[Saved entries]
(** * NYC Contract Awards Explorer: the aggregation pipeline

    A shallow embedding of the data-shaping code of the dashboard
    (js/api.js, js/filters.js, js/utils.js, js/sankey.js, js/matrix.js,
    js/app.js) and the properties of it that the specification states.

    Conventions of the embedding.
    - A JavaScript number is an exact rational ([Q]); [NaN] and [undefined]
      are the absence of a value ([None]).  Rounding and the two infinities
      are outside the model.  Equalities that hold by the very same sequence
      of additions are stated with [=]; equalities that need additions to be
      reordered are stated with [==] (equality of rationals).
    - A JavaScript string is a [string] (a sequence of 8-bit characters);
      [toLowerCase] changes the letters A to Z only, and white space is the
      space and the control characters 9 to 13.
    - A [Map] is an association list in insertion order, since the code
      iterates over maps and the order of iteration is observable.
    - [Array.prototype.sort] is a stable sort driven by the sign of the
      number the comparator returns.
    - Arrays that the code copies or sorts in place live in a store of
      arrays ([Store]), so that aliasing is visible. *)

From Stdlib Require Import ZArith QArith Qround List String Ascii Bool Lia Lqa.
From Stdlib Require Import DecimalString.
From Stdlib Require Import Permutation Sorted.
From stdpp Require Import base option list gmap strings.

Local Open Scope Q_scope.
Local Open Scope string_scope.
Local Open Scope list_scope.

(** ** JavaScript values *)

Module Js.

Abbreviation number := Q (only parsing).

(** [x || d] for a string that may be undefined: the empty string is falsy. *)
Definition or_string (x : option string) (d : string) : string :=
  match x with
  | Some (String c s) => String c s
  | _ => d
  end.

(** Truthiness of a string that may be undefined. *)
Definition truthy (x : option string) : bool :=
  match x with
  | Some (String _ _) => true
  | _ => false
  end.

(** [x || d] for a number that may be undefined or NaN: zero is falsy. *)
Definition or_number (x : option number) (d : number) : number :=
  match x with
  | Some q => if Qeq_bool q 0 then d else q
  | None => d
  end.

(** The comparator result [r] asks for a swap exactly when [r > 0]. *)
Definition is_positive (r : number) : bool := (0 <? Qnum r)%Z.
(** Lines without a line break, joined and split again, are the same
    lines. *)
Lemma split_lines_join parts :
  parts ≠ [] → Forall (λ s, newline ∉ s) parts →
  split_lines (join [newline] parts) = parts.
Proof.
  unfold split_lines. intros Hne Hall.
  induction Hall as [|p parts Hp Hall IH]; [done|].
  destruct parts as [|q parts].
  - simpl. by rewrite split_lines_aux_plain.
  - change (join [newline] (p :: q :: parts))
      with (p ++ newline :: join [newline] (q :: parts)).
    rewrite split_lines_aux_app by done. simpl rev. simpl app at 1.
    f_equal. by apply IH.
Qed.

End TextFacts.

Create HintDb text discriminated.
#[export] Hint Resolve contains_refl contains_app_l contains_app_r
  center_contains : text.

(** ** Comparison *)

Section CompareFacts.
Context {py : PyText}.
Implicit Types (a b g : MandalaGrid.t) (p pa pb : GridPosition.t).

Lemma threshold_positive : fgt 0.01 0 = true.
Proof. reflexivity. Qed.

(** The line of one position, by the biases alone. *)
Lemma diff_line_found b pa pb :
  MandalaGrid.get b (GridPosition.index pa) = Ok pb →
  diff_line b pa =
    if fgt (abs (GridPosition.bias pa - GridPosition.bias pb)) 0.01
    then Ok [diff_text pa pb
               (if fgt (GridPosition.bias pa) (GridPosition.bias pb)
                then arrow_up else arrow_down)]
    else Ok [].
Proof.
  intros Hget. unfold diff_line. rewrite Hget. simpl.
  destruct (fgt (abs _) 0.01) eqn:Hd; [|done].
  by rewrite (FloatFacts.sub_gt_zero _ _ _ threshold_positive Hd).
Qed.

Lemma diff_line_same g p :
  MandalaGrid.get g (GridPosition.index p) = Ok p → diff_line g p = Ok [].
Proof.
  intros Hget. rewrite (diff_line_found _ _ _ Hget).
  by rewrite (FloatSub.sub_diag_small _ _ threshold_positive).
Qed.

Lemma diff_line_Raise b pa e :
  diff_line b pa = Raise e ↔
  e = KeyError ∧ ¬ has_index b (GridPosition.index pa).
Proof.
  unfold diff_line. rewrite <- get_Raise.
  destruct (MandalaGrid.get b _) as [pb|e']; simpl.
  - destruct (fgt _ _); split; intros; discriminate.
  - split; intros [= ->]; reflexivity.
Qed.

Lemma diff_lines_Raise a b e :
  diff_lines a b = Raise e ↔
  e = KeyError
  ∧ ∃ pa, pa ∈ MandalaGrid.positions a
          ∧ ¬ has_index b (GridPosition.index pa).
Proof.
  unfold diff_lines. split.
  - destruct (rmapM _ _) as [ls|e'] eqn:H; simpl; [done|].
    intros [= ->]. apply rmapM_Raise in H as (pa & Hin & Hr).
    apply diff_line_Raise in Hr as [-> Hno]. eauto.
  - intros (-> & pa & Hin & Hno).
    assert (diff_line b pa = Raise KeyError) as Hr
        by by apply diff_line_Raise.
    destruct (rmapM_Raise_intro _ _ _ _ Hin Hr) as [e' He'].
    rewrite He'. simpl.
    apply rmapM_Raise in He' as (q & _ & Hq).
    by apply diff_line_Raise in Hq as [-> _].
Qed.

Lemma compare_grids_Raise a b e :
  compare_grids a b = Raise e ↔ diff_lines a b = Raise e.
Proof.
  unfold compare_grids.
  destruct (diff_lines a b); simpl; split; intros [= ->]; reflexivity.
Qed.

(** C5: [get i] returns a position of the grid whose index is [i], and
    raises the lookup error exactly when no position has index [i] (so
    [get 99] on the canonical grid raises it); [compare_grids a b]
    raises it exactly when some index of [a] is absent from [b]. *)
Theorem get_and_compare_not_found :
  (∀ g i p, MandalaGrid.get g i = Ok p →
            p ∈ MandalaGrid.positions g ∧ GridPosition.index p = i)
  ∧ (∀ g i, has_index g i → ∃ p, MandalaGrid.get g i = Ok p)
  ∧ (∀ g i, MandalaGrid.get g i = Raise KeyError ↔ ¬ has_index g i)
  ∧ (∀ g i e, MandalaGrid.get g i = Raise e → e = KeyError)
  ∧ MandalaGrid.get MandalaGrid.default 99 = Raise KeyError
  ∧ (∀ a b, compare_grids a b = Raise KeyError ↔
            ∃ pa, pa ∈ MandalaGrid.positions a
                  ∧ ¬ has_index b (GridPosition.index pa))
  ∧ (∀ a b e, compare_grids a b = Raise e → e = KeyError).
Proof.
  split_and!.
  - apply get_Ok.
  - apply get_total.
  - intros g i. rewrite get_Raise. naive_solver.
  - intros g i e H. by apply get_Raise in H as [-> _].
  - reflexivity.
  - intros a b. rewrite compare_grids_Raise, diff_lines_Raise.
    naive_solver.
  - intros a b e H%compare_grids_Raise.
    by apply diff_lines_Raise in H as [-> _].
Qed.

Lemma diff_lines_self g : unique_indices g → diff_lines g g = Ok [].
Proof.
  intros Hu. unfold diff_lines.
  rewrite (rmapM_Ok _ _ (λ _, [])).
  - simpl. f_equal. induction (MandalaGrid.positions g); simpl; auto.
  - intros p Hp. apply diff_line_same. by apply get_unique.
Qed.

Lemma concat_map_nil {X Y} (l : list X) :
  concat (map (λ _, @nil Y) l) = [].
Proof. induction l; simpl; auto. Qed.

-- Task brief --
Please retype all of the records, keeping each line exactly as it is.

-- Exercise answer --
(** * NYC Contract Awards Explorer: the aggregation pipeline

    A shallow embedding of the data-shaping code of the dashboard
    (js/api.js, js/filters.js, js/utils.js, js/sankey.js, js/matrix.js,
    js/app.js) and the properties of it that the specification states.

    Conventions of the embedding.
    - A JavaScript number is an exact rational ([Q]); [NaN] and [undefined]
      are the absence of a value ([None]).  Rounding and the two infinities
      are outside the model.  Equalities that hold by the very same sequence
      of additions are stated with [=]; equalities that need additions to be
      reordered are stated with [==] (equality of rationals).
    - A JavaScript string is a [string] (a sequence of 8-bit characters);
      [toLowerCase] changes the letters A to Z only, and white space is the
      space and the control characters 9 to 13.
    - A [Map] is an association list in insertion order, since the code
      iterates over maps and the order of iteration is observable.
    - [Array.prototype.sort] is a stable sort driven by the sign of the
      number the comparator returns.
    - Arrays that the code copies or sorts in place live in a store of
      arrays ([Store]), so that aliasing is visible. *)

From Stdlib Require Import ZArith QArith Qround List String Ascii Bool Lia Lqa.
From Stdlib Require Import DecimalString.
From Stdlib Require Import Permutation Sorted.
From stdpp Require Import base option list gmap strings.

Local Open Scope Q_scope.
Local Open Scope string_scope.
Local Open Scope list_scope.

(** ** JavaScript values *)

Module Js.

Abbreviation number := Q (only parsing).

(** [x || d] for a string that may be undefined: the empty string is falsy. *)
Definition or_string (x : option string) (d : string) : string :=
  match x with
  | Some (String c s) => String c s
  | _ => d
  end.

(** Truthiness of a string that may be undefined. *)
Definition truthy (x : option string) : bool :=
  match x with
  | Some (String _ _) => true
  | _ => false
  end.

(** [x || d] for a number that may be undefined or NaN: zero is falsy. *)
Definition or_number (x : option number) (d : number) : number :=
  match x with
  | Some q => if Qeq_bool q 0 then d else q
  | None => d
  end.

(** The comparator result [r] asks for a swap exactly when [r > 0]. *)
Definition is_positive (r : number) : bool := (0 <? Qnum r)%Z.
(** Lines without a line break, joined and split again, are the same
    lines. *)
Lemma split_lines_join parts :
  parts ≠ [] → Forall (λ s, newline ∉ s) parts →
  split_lines (join [newline] parts) = parts.
Proof.
  unfold split_lines. intros Hne Hall.
  induction Hall as [|p parts Hp Hall IH]; [done|].
  destruct parts as [|q parts].
  - simpl. by rewrite split_lines_aux_plain.
  - change (join [newline] (p :: q :: parts))
      with (p ++ newline :: join [newline] (q :: parts)).
    rewrite split_lines_aux_app by done. simpl rev. simpl app at 1.
    f_equal. by apply IH.
Qed.

End TextFacts.

Create HintDb text discriminated.
#[export] Hint Resolve contains_refl contains_app_l contains_app_r
  center_contains : text.

(** ** Comparison *)

Section CompareFacts.
Context {py : PyText}.
Implicit Types (a b g : MandalaGrid.t) (p pa pb : GridPosition.t).

Lemma threshold_positive : fgt 0.01 0 = true.
Proof. reflexivity. Qed.

(** The line of one position, by the biases alone. *)
Lemma diff_line_found b pa pb :
  MandalaGrid.get b (GridPosition.index pa) = Ok pb →
  diff_line b pa =
    if fgt (abs (GridPosition.bias pa - GridPosition.bias pb)) 0.01
    then Ok [diff_text pa pb
               (if fgt (GridPosition.bias pa) (GridPosition.bias pb)
                then arrow_up else arrow_down)]
    else Ok [].
Proof.
  intros Hget. unfold diff_line. rewrite Hget. simpl.
  destruct (fgt (abs _) 0.01) eqn:Hd; [|done].
  by rewrite (FloatFacts.sub_gt_zero _ _ _ threshold_positive Hd).
Qed.

Lemma diff_line_same g p :
  MandalaGrid.get g (GridPosition.index p) = Ok p → diff_line g p = Ok [].
Proof.
  intros Hget. rewrite (diff_line_found _ _ _ Hget).
  by rewrite (FloatSub.sub_diag_small _ _ threshold_positive).
Qed.

Lemma diff_line_Raise b pa e :
  diff_line b pa = Raise e ↔
  e = KeyError ∧ ¬ has_index b (GridPosition.index pa).
Proof.
  unfold diff_line. rewrite <- get_Raise.
  destruct (MandalaGrid.get b _) as [pb|e']; simpl.
  - destruct (fgt _ _); split; intros; discriminate.
  - split; intros [= ->]; reflexivity.
Qed.

Lemma diff_lines_Raise a b e :
  diff_lines a b = Raise e ↔
  e = KeyError
  ∧ ∃ pa, pa ∈ MandalaGrid.positions a
          ∧ ¬ has_index b (GridPosition.index pa).
Proof.
  unfold diff_lines. split.
  - destruct (rmapM _ _) as [ls|e'] eqn:H; simpl; [done|].
    intros [= ->]. apply rmapM_Raise in H as (pa & Hin & Hr).
    apply diff_line_Raise in Hr as [-> Hno]. eauto.
  - intros (-> & pa & Hin & Hno).
    assert (diff_line b pa = Raise KeyError) as Hr
        by by apply diff_line_Raise.
    destruct (rmapM_Raise_intro _ _ _ _ Hin Hr) as [e' He'].
    rewrite He'. simpl.
    apply rmapM_Raise in He' as (q & _ & Hq).
    by apply diff_line_Raise in Hq as [-> _].
Qed.

Lemma compare_grids_Raise a b e :
  compare_grids a b = Raise e ↔ diff_lines a b = Raise e.
Proof.
  unfold compare_grids.
  destruct (diff_lines a b); simpl; split; intros [= ->]; reflexivity.
Qed.

(** C5: [get i] returns a position of the grid whose index is [i], and
    raises the lookup error exactly when no position has index [i] (so
    [get 99] on the canonical grid raises it); [compare_grids a b]
    raises it exactly when some index of [a] is absent from [b]. *)
Theorem get_and_compare_not_found :
  (∀ g i p, MandalaGrid.get g i = Ok p →
            p ∈ MandalaGrid.positions g ∧ GridPosition.index p = i)
  ∧ (∀ g i, has_index g i → ∃ p, MandalaGrid.get g i = Ok p)
  ∧ (∀ g i, MandalaGrid.get g i = Raise KeyError ↔ ¬ has_index g i)
  ∧ (∀ g i e, MandalaGrid.get g i = Raise e → e = KeyError)
  ∧ MandalaGrid.get MandalaGrid.default 99 = Raise KeyError
  ∧ (∀ a b, compare_grids a b = Raise KeyError ↔
            ∃ pa, pa ∈ MandalaGrid.positions a
                  ∧ ¬ has_index b (GridPosition.index pa))
  ∧ (∀ a b e, compare_grids a b = Raise e → e = KeyError).
Proof.
  split_and!.
  - apply get_Ok.
  - apply get_total.
  - intros g i. rewrite get_Raise. naive_solver.
  - intros g i e H. by apply get_Raise in H as [-> _].
  - reflexivity.
  - intros a b. rewrite compare_grids_Raise, diff_lines_Raise.
    naive_solver.
  - intros a b e H%compare_grids_Raise.
    by apply diff_lines_Raise in H as [-> _].
Qed.

Lemma diff_lines_self g : unique_indices g → diff_lines g g = Ok [].
Proof.
  intros Hu. unfold diff_lines.
  rewrite (rmapM_Ok _ _ (λ _, [])).
  - simpl. f_equal. induction (MandalaGrid.positions g); simpl; auto.
  - intros p Hp. apply diff_line_same. by apply get_unique.
Qed.

Lemma concat_map_nil {X Y} (l : list X) :
  concat (map (λ _, @nil Y) l) = [].
Proof. induction l; simpl; auto. Qed.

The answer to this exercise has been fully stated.